Starting at the line below holding "Local Open Scope string_scope." and stopping at the line holding "op_Slug : string;", print every line exactly, both ends included, and leave the rest out.
Input records section start
(* ===== verification/Assign.v ===== *)
(** * Selecting the next assignment ([overseer/assign.go])

    [AssignNext] and the pickers it tries in turn: an explicit slug or a parent's
    pin, the remediation branch of a returned response, due reinforcement, the next
    eligible course activity or, for a student without a course, the library. *)
From S2P Require Import Prelude GoStrings Float64 Contracts ContentJson LmsData LmsDb Sample.
From S2P Require Import Sessions CourseRepo Eligibility.
From stdpp Require Import options.
Local Open Scope string_scope.
Local Open Scope list_scope.

(** [op_Now = None] is the zero time; [op_wall] is [time.Now().UTC()]. *)
Record Options := mkOptions {
  op_Slug : string; op_PreferReinforcement : option bool; op_AssignedBy : option string;
  op_Priority : Z; op_Reason : string; op_Now : option Z; op_wall : Z }.

Record Result := mkResult {
  rs_Assignment : option StudentAssignment; rs_Reason : string; rs_Created : bool;
  rs_BlockReason : string; rs_Candidates : list string }.

(** ** Queries on published activities *)

Definition activity_of (d : database) (r : LearningActivityRevision) : option LearningActivity :=
  db_activities d !! rv_ActivityID r.

Definition published (d : database) (r : LearningActivityRevision) : bool :=
  negb (bool_decide (rv_PublishedAt r = None)) &&
  match activity_of d r with Some a => bool_decide (la_Status a = "published") | None => false end.

Definition activity_slug (d : database) (r : LearningActivityRevision) : string :=
  match activity_of d r with Some a => la_Slug a | None => "" end.

(** [ORDER BY revision DESC] *)
Definition newer (a b : LearningActivityRevision) : bool := Z.leb (rv_Revision b) (rv_Revision a).

(** The newest published revision of the activity, whatever the activity's status. *)
Definition newest_of (d : database) (activityID : string) : option LearningActivityRevision :=
  head (order_by newer (select (λ r, bool_decide (rv_ActivityID r = activityID) &&
                                     negb (bool_decide (rv_PublishedAt r = None))) (db_revisions d))).

Definition latestPublishedRevisionBySlug (slug : string) : M string :=
  r ← query (λ d, head (order_by newer (select (λ r, published d r &&
                                          bool_decide (activity_slug d r = slug)) (db_revisions d))));
  match r with Some r => mret (rv_ID r) | None => throw ErrNotFound end.

(** A student's assignment of the revision in one of the states. *)
Definition assigned (d : database) (studentID revisionID : string) (states : list string) : bool :=
  has_row (λ a, bool_decide (sa_StudentID a = studentID) &&
                bool_decide (sa_ActivityRevisionID a = revisionID) && one_of (sa_State a) states)
    (db_assignments d).

Record dueMastery := mkDue { du_StandardID : string; du_Code : string; du_Status : string }.

Definition reinforcement_due (now : Z) (r : MasteryRecord) : bool :=
  match mr_NextReinforcementAt r with Some t => Z.leb t now | None => false end.

Definition due_row (now : Z) (r : MasteryRecord) : bool :=
  reinforcement_due now r || one_of (mr_Status r) ["approaching"; "in_progress"].

Definition due_status_rank (s : string) : Z :=
  if bool_decide (s = "approaching") then 0 else if bool_decide (s = "in_progress") then 1 else 2.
Input records section end
(Answer for this exercise)
Local Open Scope string_scope.
Local Open Scope list_scope.

(** [op_Now = None] is the zero time; [op_wall] is [time.Now().UTC()]. *)
Record Options := mkOptions {
  op_Slug : string; op_PreferReinforcement : option bool; op_AssignedBy : option string;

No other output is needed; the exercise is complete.